Welcome to the modern way of DR.
A lot of companies that have been thinking about DR, even more have already thought about it and have actual written down DR procedures. Then comes the second and even more important part, plan the DR tests. After all, why do you have all those documented DR strategies for, if you are not absolutely sure they are working end to end. Testing should also not happen once but should be executed on a regular basis. As we are living in a software defined world, it becomes easier to shorten the time between tests. Remember the days when the first action of the DR plan was to drive to the bank vault and fetch the tapes, to drive to the secondary site and then the actual restore could start.
We see that a lot of companies have been thinking about and are protecting themselves against datacenter disasters but what about other types of disasters, like attacks, ransomware, human error, natural disasters and so on. With the high flight of ransomware attacks the last couple of years, a lot of companies are developing a ransomware strategy. If you haven't already, you should too.
So let's summarize the use cases:
- DR site in the cloud but also replace existing DR site(s)
- Crypto-attacks / Ransomware
- Human error
What is VMware Cloud Disaster Recovery (VCDR) and how can you benefit?
- Let's take a little step back in history. VMware has a Disaster Recovery as a Service (DRaaS) for quite some time. This was based on Site Recovery Manager (SRM) and VMware Cloud on AWS (VMConAWS) but with the acquisition of Datrium, this is being adapted to the Datrium way. If you have ever worked with SRM, you will feel quite at home in the DRaaS console. The concepts are very similar.

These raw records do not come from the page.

(* ===== verification/SettingsPersister.v ===== *)
(** * Keeping the settings

    [src/mullvad-daemon/src/settings/mod.rs], the settings in memory and on disk, and
    [src/mullvad-daemon/src/account_history.rs], the last account number.

    A file is what reading it gives, up to the fields that [serde] skips ([persisted]).  Settings are written to
    a temporary file that is then renamed, so a write that fails leaves the file as it was; [store] says how
    writing given settings ends.  The account history is truncated and then written in place, so a failure can
    leave anything. *)

From stdpp Require Import base list strings gmap option numbers sets.
From S2P Require Import Prelude Retry DeviceService DeviceManager AccessMethods NetTypes TunnelTypes FirewallPolicy.
From S2P Require Import RelayTypes RelaySelector Settings.
Local Open Scope vpn_scope.

Inductive UpdateError : Type :=
| CustomListFailure (e : CustomListError)
| AccessMethodFailure (e : AccessMethods.SettingsError).

Inductive SettingsError : Type :=
| ReadError (not_found : bool) | ParseError | DeleteError | SerializeError | WriteError
| UpdateFailed (e : UpdateError) | ParseIp.

(** What [serde] writes and reads of settings: not the fields of a peer that it skips, which are their defaults when
    they are read. *)
Definition skipping (p : PeerConfig) : PeerConfig :=
  {| NetTypes.public_key := NetTypes.public_key p; NetTypes.allowed_ips := NetTypes.allowed_ips p; peer_endpoint := peer_endpoint p;
     psk := None; constant_packet_size := false |}.
Definition persisted_endpoint (e : CustomTunnelEndpoint) : CustomTunnelEndpoint :=
  let c := config e in
  {| host := host e;
     config := {| cc_tunnel := cc_tunnel c; peer := skipping (peer c); exit_peer := skipping <$> exit_peer c;
                  cc_ipv4_gateway := cc_ipv4_gateway c; cc_ipv6_gateway := cc_ipv6_gateway c; cc_fwmark := cc_fwmark c |} |}.
Definition persisted {CustomProxy} (s : Settings CustomProxy) : Settings CustomProxy :=
  match relay_settings s with
  | CustomEndpoint e => set_relay_settings (CustomEndpoint (persisted_endpoint e)) s
  | Normal _ => s
  end.

Section persister.
Context {CustomProxy : Type} `{EqDecision CustomProxy}.

(** [Parsed None]: the content is not the text of settings. *)
Inductive SettingsFile : Type := NoSettings | UnreadableSettings | Parsed (s : option (Settings CustomProxy)).

Record SettingsPersister : Type := { settings : Settings CustomProxy; file : SettingsFile }.

(** How writing settings ends: [None] if it succeeds, otherwise [SerializeError] or [WriteError]. *)
Context (store : Settings CustomProxy -> option SettingsError).
(** [version::is_beta_version]. *)
Context (is_beta_version : bool).

Definition save_inner (new_settings : Settings CustomProxy) (f : SettingsFile) : SettingsFile * result unit SettingsError :=
  match store new_settings with
  | None => (Parsed (Some (persisted new_settings)), Ok tt)
  | Some e => (f, Err e)
  end.

(** The fresh identifiers of the built-in access methods are [ids]. *)
Definition default_settings (ids : nat * nat * nat * nat) : Settings CustomProxy :=
  let settings := Settings_default ids in
  if is_beta_version then set_show_beta_releases true settings else settings.

(** ** Loading *)
Record LoadSettingsResult : Type := { loaded : Settings CustomProxy; should_save : bool }.

Definition load_from_bytes (content : option (Settings CustomProxy)) : result (Settings CustomProxy) SettingsError :=
  match content with Some s => Ok (persisted s) | None => Err ParseError end.

Definition load_from_file (f : SettingsFile) : result (Settings CustomProxy) SettingsError :=
  match f with
  | NoSettings => Err (ReadError true)
  | UnreadableSettings => Err (ReadError false)
  | Parsed content => load_from_bytes content
  end.

Definition load_inner (ids : nat * nat * nat * nat) (r : result (Settings CustomProxy) SettingsError)
  : LoadSettingsResult :=
  let res :=
    match r with
    | Ok s => {| loaded := s; should_save := false |}
    | Err (ReadError true) => {| loaded := default_settings ids; should_save := true |}
    | Err _ => {| loaded := set_lockdown_mode true (default_settings ids); should_save := true |}
    end in
  if is_beta_version then
    {| loaded := set_show_beta_releases true (loaded res);
       should_save := should_save res || negb (show_beta_releases (loaded res)) |}
  else res.

Definition load (ids : nat * nat * nat * nat) (f : SettingsFile) : SettingsPersister :=
  let res := load_inner ids (load_from_file f) in
  {| settings := loaded res; file := if should_save res then (save_inner (loaded res) f).1 else f |}.

Definition read_only (ids : nat * nat * nat * nat) (f : SettingsFile) : Settings CustomProxy :=
  loaded (load_inner ids (load_from_file f)).

(** ** Changing: with what the listeners are given, if they are called. *)
Definition try_update (update_fn : Settings CustomProxy -> result (Settings CustomProxy) UpdateError) (p : SettingsPersister)
  : SettingsPersister * option (Settings CustomProxy) * result bool SettingsError :=
  match update_fn (settings p) with
  | Err e => (p, None, Err (UpdateFailed e))
  | Ok new_settings =>
      if decide (settings p = new_settings) then (p, None, Ok false)
      else
        match save_inner new_settings (file p) with
        | (f, Err e) => ({| settings := settings p; file := f |}, None, Err e)
        | (f, Ok _) => ({| settings := new_settings; file := f |}, Some new_settings, Ok true)
        end
  end.

Definition update (update_fn : Settings CustomProxy -> Settings CustomProxy) (p : SettingsPersister)
  : SettingsPersister * option (Settings CustomProxy) * result bool SettingsError :=
  try_update (fun s => Ok (update_fn s)) p.

(** [removable]: whether the file could be removed, if it is there. *)
Definition reset (ids : nat * nat * nat * nat) (removable : bool) (p : SettingsPersister)
  : SettingsPersister * option (Settings CustomProxy) * result unit SettingsError :=
  let s := default_settings ids in
  let '(f, r) :=
    match save_inner s (file p) with
    | (f, Ok _) => (f, Ok tt)
    | (f, Err _) =>
        match f with
        | NoSettings => (NoSettings, Ok tt)
        | _ => if removable then (NoSettings, Ok tt) else (f, Err DeleteError)
        end
    end in
  match r with
  | Ok _ => ({| settings := s; file := f |}, Some s, Ok tt)
  | Err e => ({| settings := s; file := f |}, None, Err e)
  end.
End persister.
Arguments SettingsPersister : clear implicits.
Arguments SettingsFile : clear implicits.

(** ** The account history *)
Inductive HistoryError : Type := HistoryRead | HistorySerialize | HistoryWrite | HistoryWriteCancelled.
(** What is in the file, if it can be read as text. *)
Definition HistoryFile : Type := option string.
Record AccountHistory : Type := { history_file : HistoryFile; number : option AccountNumber }.

(** [^[0-9]+$] *)
Definition is_digit (c : Ascii.ascii) : bool := (48 <=? Ascii.nat_of_ascii c)%nat && (Ascii.nat_of_ascii c <=? 57)%nat.
Definition ACCOUNT_REGEX (s : string) : bool :=
  match String.list_ascii_of_string s with [] => false | l => forallb is_digit l end.

(** How truncating and writing ends; a failure leaves something in the file. *)
Inductive HistoryWriteOutcome : Type := HistoryWritten | HistoryWriteFailed (remains : HistoryFile).

Definition save_to_disk (w : HistoryWriteOutcome) (h : AccountHistory) : AccountHistory * result unit HistoryError :=
  match w with
  | HistoryWritten => ({| history_file := Some (default EmptyString (number h)); number := number h |}, Ok tt)
  | HistoryWriteFailed remains => ({| history_file := remains; number := number h |}, Err HistoryWrite)
  end.

(** [opened]: whether the file could be opened or created. *)
Definition AccountHistory_new (opened : bool) (w : HistoryWriteOutcome) (f : HistoryFile) (current_number : option AccountNumber)
  : result AccountHistory HistoryError :=
  if opened then
    let '(n, should_save) :=
      match f with
      | Some buffer => if ACCOUNT_REGEX buffer then (Some buffer, false) else (current_number, true)
      | None => (current_number, true)
      end in
    let h := {| history_file := f; number := n |} in
    Ok (if should_save : bool then (save_to_disk w h).1 else h)
  else Err HistoryRead.

Definition history_set (w : HistoryWriteOutcome) (new_entry : AccountNumber) (h : AccountHistory)
  : AccountHistory * result unit HistoryError :=
  save_to_disk w {| history_file := history_file h; number := Some new_entry |}.

Definition history_clear (w : HistoryWriteOutcome) (h : AccountHistory) : AccountHistory * result unit HistoryError :=
  save_to_disk w {| history_file := history_file h; number := None |}.
Definition create_custom_list (name : string) (locations : list GeographicLocationConstraint) : D (result Z DaemonError) :=
  match CustomList_new name locations with
  | Err e => mret (Err (ListFailure e))
  | Ok new_list =>
      r ← try_update_settings (fun s => l <-? map_err CustomListFailure (CustomLists_add (custom_lists s) new_list);
                                        Ok (set_custom_lists l s));
      mret match r with Ok _ => Ok (cl_id new_list) | Err e => Err (SettingsFailure e) end
  end.

(** The end of the operations that change lists. *)
Definition custom_lists_changed (list_id : option Z) (r : result bool SettingsError) : D (result unit DaemonError) :=
  match r with
  | Ok true =>
      s ← reads current_settings;
      emit (SelectorSetCustomLists (custom_lists s));;
      reconnect ← reads (change_should_cause_reconnect list_id);
      when reconnect reconnect_tunnel
  | _ => mret tt
  end;;
  mret match r with Ok _ => Ok tt | Err e => Err (SettingsFailure e) end.

Definition delete_custom_list (i : Z) : D (result unit DaemonError) :=
  r ← try_update_settings (fun s => l <-? map_err CustomListFailure (CustomLists_remove (custom_lists s) i);
                                    Ok (set_custom_lists l s));
  custom_lists_changed (Some i) r.

Definition update_custom_list (new_list : CustomList) : D (result unit DaemonError) :=
  r ← try_update_settings (fun s => l <-? map_err CustomListFailure (CustomLists_update (custom_lists s) new_list);
                                    Ok (set_custom_lists l s));
  custom_lists_changed (Some (cl_id new_list)) r.

Definition clear_custom_lists : D (result unit DaemonError) :=
  r ← update_settings (set_custom_lists []); custom_lists_changed None r.

(** ** Access methods *)
Definition change_methods (f : @AccessMethods.Settings CustomProxy -> result (@AccessMethods.Settings CustomProxy) AccessMethods.SettingsError)
    (s : Settings) : result Settings UpdateError :=
  m <-? map_err AccessMethodFailure (f (api_access_methods s)); Ok (set_api_access_methods m s).

Definition add_access_method (name : string) (enabled : bool) (m : AccessMethod) : D (result nat DaemonError) :=
  let setting := {| AccessMethods.id := fresh_method_id env; AccessMethods.name := name; AccessMethods.enabled := enabled;
                    access_method := m |} in
  r ← try_update_settings (change_methods (append setting));
  mret match r with Ok _ => Ok (fresh_method_id env) | Err e => Err (SettingsFailure e) end.

Definition remove_access_method (i : nat) : D (result unit AccessError) :=
  r ← try_update_settings (change_methods (AccessMethods.remove i));
  mret match r with Ok _ => Ok tt | Err e => Err (AccessSettings e) end.

Definition use_api_access_method (i : nat) : D (result unit AccessError) :=
  r ← try_update_settings
        (change_methods (fun m => x <-? AccessMethods.update (fun a => bool_decide (AccessMethods.id a = i)) enable m; Ok x.1));
  mret match r with
       | Ok _ => if use_access_method env then Ok tt else Err ApiService
       | Err e => Err (AccessSettings e)
       end.

Definition get_api_access_method (i : nat) (s : Settings) : result AccessMethodSetting AccessError :=
  match List.find (fun a => bool_decide (AccessMethods.id a = i)) (iter (api_access_methods s)) with
  | Some a => Ok a
  | None => Err (NoSuchMethod i)
  end.

Definition update_access_method (new : AccessMethodSetting) : D (result unit DaemonError) :=
  r ← try_update_settings
        (change_methods (fun m => x <-? AccessMethods.update (fun a => bool_decide (AccessMethods.id a = AccessMethods.id new))
                                          (fun _ => new) m; Ok x.1));
  mret match r with Ok _ => Ok tt | Err e => Err (SettingsFailure e) end.

Definition clear_custom_api_access_methods : D (result unit AccessError) :=
  r ← update_settings (fun s => set_api_access_methods (clear_custom (api_access_methods s)) s);
  mret match r with Ok _ => Ok tt | Err e => Err (AccessSettings e) end.

(** [resolved]: an error, a method that cannot be resolved ([false]) or one that can. *)
Definition on_test_api_access_method (tx : Tx) (i : nat) : D unit :=
  s ← reads current_settings;
  match get_api_access_method i s with
  | Err e => oneshot_send tx (RTested (Err (AccessMethodError e)))
  | Ok m =>
      match resolved env with
      | Ok true => emit (Spawn (TaskTestMethod tx m))
      | Ok false | Err _ => oneshot_send tx (RTested (Err ApiConnectionModeError))
      end
  end.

- Actually VCDR is a two part service, one being VMConAWS and the other part, VCDR, which is an DR layer on top.
- VCDR is leveraging proven technologies.
- It´s cloud native design helps to have your data replicated to the cloud and use it when disaster strikes. The seamless integration into VMConAWS makes DR in the cloud easy.
- The protected site can be an on-premises datacenter but it can also be a VMConAWS SDDC you already own and consume.
- VCDR leverages VMConAWS as the target site, this brings all benefits of VMConAWS. If during operation your data expands beyond the capacity threshold of vSAN, VMware’s Elastic DRS automatically adds a host if the Recovery SDDC’s free space drops below 25%. Hosts are never removed automatically, but can be removed in the VMware Cloud DR UI all the way down to three hosts. Keep in mind also that you cannot remove hosts from a 3-node Cluster Recovery SDDC.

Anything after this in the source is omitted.